> _Task instructions_:
Below are entries. Copy exactly the lines running from the line that holds "intros Hi Hj Hl. rewrite" to the line that holds "orb_true_r by lia.", with both ends included.

[Excerpts from a dataset]
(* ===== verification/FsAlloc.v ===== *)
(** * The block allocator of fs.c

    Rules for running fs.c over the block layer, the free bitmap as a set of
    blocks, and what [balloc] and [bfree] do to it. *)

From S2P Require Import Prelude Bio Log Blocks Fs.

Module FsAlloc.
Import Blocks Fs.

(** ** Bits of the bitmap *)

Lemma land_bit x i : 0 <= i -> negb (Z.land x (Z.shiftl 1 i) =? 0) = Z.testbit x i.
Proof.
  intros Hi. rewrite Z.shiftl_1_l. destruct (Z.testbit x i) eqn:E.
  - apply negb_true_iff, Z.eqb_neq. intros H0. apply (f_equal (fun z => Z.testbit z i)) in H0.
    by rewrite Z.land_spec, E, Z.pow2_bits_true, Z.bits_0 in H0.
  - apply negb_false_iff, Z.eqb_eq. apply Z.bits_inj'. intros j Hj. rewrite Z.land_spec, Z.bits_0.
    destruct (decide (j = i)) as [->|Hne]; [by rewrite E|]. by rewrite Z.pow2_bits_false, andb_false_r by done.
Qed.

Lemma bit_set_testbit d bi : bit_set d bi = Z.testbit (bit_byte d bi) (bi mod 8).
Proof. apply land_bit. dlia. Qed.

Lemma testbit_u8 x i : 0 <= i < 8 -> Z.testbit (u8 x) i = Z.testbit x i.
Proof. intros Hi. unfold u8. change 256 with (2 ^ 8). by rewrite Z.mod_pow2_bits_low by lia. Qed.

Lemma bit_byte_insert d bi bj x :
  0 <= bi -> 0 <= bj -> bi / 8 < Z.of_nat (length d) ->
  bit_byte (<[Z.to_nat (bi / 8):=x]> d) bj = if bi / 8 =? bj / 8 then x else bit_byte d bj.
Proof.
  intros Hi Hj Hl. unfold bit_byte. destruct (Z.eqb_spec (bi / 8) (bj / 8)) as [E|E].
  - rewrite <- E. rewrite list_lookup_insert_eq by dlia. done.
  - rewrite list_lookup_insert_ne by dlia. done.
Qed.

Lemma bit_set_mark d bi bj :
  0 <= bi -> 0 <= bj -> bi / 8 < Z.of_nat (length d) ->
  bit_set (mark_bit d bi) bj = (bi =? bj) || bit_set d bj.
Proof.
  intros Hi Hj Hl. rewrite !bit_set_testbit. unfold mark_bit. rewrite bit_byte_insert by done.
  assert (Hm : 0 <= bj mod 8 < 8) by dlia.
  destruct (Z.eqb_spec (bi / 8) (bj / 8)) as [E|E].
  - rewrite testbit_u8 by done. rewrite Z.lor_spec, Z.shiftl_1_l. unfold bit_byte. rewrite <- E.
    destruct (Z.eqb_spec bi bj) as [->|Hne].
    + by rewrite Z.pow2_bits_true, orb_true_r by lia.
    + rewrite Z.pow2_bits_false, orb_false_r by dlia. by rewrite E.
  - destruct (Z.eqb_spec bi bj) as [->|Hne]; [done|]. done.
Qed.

---

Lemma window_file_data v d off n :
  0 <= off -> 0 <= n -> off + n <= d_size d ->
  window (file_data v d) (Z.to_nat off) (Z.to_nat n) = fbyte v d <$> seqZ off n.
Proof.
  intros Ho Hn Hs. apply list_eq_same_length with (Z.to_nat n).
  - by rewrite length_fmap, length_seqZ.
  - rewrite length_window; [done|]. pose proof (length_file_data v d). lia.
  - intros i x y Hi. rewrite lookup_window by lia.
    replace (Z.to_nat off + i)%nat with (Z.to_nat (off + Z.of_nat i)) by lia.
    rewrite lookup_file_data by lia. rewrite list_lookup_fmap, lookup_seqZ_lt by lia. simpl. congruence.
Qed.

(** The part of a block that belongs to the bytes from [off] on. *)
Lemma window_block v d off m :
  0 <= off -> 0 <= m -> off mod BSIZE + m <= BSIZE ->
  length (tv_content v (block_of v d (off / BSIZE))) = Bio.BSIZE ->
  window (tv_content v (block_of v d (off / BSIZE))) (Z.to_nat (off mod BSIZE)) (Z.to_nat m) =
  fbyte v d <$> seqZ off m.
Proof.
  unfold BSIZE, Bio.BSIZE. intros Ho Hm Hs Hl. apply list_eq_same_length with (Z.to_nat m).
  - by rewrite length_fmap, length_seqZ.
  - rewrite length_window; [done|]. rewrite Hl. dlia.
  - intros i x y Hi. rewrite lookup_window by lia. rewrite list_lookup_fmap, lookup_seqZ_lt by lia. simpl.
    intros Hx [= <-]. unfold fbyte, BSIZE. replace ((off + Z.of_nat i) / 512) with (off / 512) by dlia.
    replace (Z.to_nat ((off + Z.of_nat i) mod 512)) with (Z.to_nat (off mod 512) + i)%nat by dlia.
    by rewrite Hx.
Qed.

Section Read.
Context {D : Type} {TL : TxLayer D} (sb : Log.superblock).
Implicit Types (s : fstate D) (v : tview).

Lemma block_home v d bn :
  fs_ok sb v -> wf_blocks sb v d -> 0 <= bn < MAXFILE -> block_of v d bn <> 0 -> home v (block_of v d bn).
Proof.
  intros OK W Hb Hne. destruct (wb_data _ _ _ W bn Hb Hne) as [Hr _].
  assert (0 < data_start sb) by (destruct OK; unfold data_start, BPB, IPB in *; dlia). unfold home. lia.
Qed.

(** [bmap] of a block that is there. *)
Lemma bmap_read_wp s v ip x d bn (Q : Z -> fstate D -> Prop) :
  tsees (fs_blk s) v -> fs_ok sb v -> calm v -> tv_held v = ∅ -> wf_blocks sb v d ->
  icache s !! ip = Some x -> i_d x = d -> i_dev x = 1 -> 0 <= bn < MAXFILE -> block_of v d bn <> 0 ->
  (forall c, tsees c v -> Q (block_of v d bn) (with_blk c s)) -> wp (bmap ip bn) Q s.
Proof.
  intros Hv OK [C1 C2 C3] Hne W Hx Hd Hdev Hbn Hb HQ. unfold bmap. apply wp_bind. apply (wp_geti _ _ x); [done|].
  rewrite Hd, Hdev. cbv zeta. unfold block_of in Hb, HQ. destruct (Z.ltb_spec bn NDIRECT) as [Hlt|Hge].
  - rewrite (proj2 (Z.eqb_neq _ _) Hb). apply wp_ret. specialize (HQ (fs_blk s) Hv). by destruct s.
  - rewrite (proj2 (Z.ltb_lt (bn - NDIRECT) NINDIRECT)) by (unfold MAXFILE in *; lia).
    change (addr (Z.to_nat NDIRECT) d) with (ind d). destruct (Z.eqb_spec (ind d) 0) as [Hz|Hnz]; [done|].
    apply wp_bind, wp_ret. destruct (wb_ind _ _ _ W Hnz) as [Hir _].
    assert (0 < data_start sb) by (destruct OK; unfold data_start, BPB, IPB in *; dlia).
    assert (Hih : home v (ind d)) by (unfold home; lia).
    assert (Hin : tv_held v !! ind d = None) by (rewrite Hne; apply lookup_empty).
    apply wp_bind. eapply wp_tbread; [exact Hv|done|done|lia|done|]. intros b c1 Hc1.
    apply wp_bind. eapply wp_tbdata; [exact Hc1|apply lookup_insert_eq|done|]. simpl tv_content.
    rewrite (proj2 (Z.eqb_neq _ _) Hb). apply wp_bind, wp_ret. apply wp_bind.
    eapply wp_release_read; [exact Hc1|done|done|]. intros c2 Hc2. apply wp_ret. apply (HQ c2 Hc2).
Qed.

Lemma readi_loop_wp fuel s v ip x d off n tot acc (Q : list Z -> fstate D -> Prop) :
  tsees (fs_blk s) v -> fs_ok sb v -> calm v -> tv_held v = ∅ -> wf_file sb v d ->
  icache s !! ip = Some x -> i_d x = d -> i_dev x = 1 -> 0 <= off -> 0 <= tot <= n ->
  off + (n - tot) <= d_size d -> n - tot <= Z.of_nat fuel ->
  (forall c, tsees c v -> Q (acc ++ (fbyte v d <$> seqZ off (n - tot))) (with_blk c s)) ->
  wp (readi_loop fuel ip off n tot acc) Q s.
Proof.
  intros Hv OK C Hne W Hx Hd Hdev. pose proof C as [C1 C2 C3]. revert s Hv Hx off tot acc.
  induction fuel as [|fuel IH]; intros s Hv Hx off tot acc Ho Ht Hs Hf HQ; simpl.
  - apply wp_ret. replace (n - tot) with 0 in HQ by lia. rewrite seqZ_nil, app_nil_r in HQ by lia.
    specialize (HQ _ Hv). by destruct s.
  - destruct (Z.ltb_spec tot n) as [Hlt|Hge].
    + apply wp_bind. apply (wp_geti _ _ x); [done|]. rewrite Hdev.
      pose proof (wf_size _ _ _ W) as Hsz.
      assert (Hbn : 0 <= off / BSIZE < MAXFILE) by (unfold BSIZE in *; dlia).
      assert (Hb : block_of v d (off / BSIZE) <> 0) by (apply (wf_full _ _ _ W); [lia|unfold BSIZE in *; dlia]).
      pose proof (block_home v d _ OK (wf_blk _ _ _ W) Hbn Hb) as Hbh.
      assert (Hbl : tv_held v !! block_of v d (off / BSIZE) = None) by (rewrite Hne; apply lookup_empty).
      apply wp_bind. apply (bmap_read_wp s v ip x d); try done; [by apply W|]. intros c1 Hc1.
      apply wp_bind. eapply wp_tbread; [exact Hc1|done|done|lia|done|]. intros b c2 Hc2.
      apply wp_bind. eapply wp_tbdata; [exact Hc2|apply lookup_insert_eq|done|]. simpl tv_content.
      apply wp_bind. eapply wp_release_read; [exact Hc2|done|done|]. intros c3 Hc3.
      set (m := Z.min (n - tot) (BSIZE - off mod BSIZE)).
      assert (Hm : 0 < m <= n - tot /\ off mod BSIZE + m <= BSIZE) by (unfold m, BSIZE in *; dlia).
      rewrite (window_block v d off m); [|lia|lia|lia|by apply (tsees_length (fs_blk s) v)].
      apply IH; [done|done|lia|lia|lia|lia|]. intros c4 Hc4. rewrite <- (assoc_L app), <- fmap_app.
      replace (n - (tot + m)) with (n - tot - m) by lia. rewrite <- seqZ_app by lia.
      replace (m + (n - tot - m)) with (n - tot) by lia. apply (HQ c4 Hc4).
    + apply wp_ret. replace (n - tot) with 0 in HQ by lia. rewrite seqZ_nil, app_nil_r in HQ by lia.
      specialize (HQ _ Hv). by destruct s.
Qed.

> _Exercise answer_:
  intros Hi Hj Hl. rewrite !bit_set_testbit. unfold mark_bit. rewrite bit_byte_insert by done.
  assert (Hm : 0 <= bj mod 8 < 8) by dlia.
  destruct (Z.eqb_spec (bi / 8) (bj / 8)) as [E|E].
  - rewrite testbit_u8 by done. rewrite Z.lor_spec, Z.shiftl_1_l. unfold bit_byte. rewrite <- E.
    destruct (Z.eqb_spec bi bj) as [->|Hne].
    + by rewrite Z.pow2_bits_true, orb_true_r by lia.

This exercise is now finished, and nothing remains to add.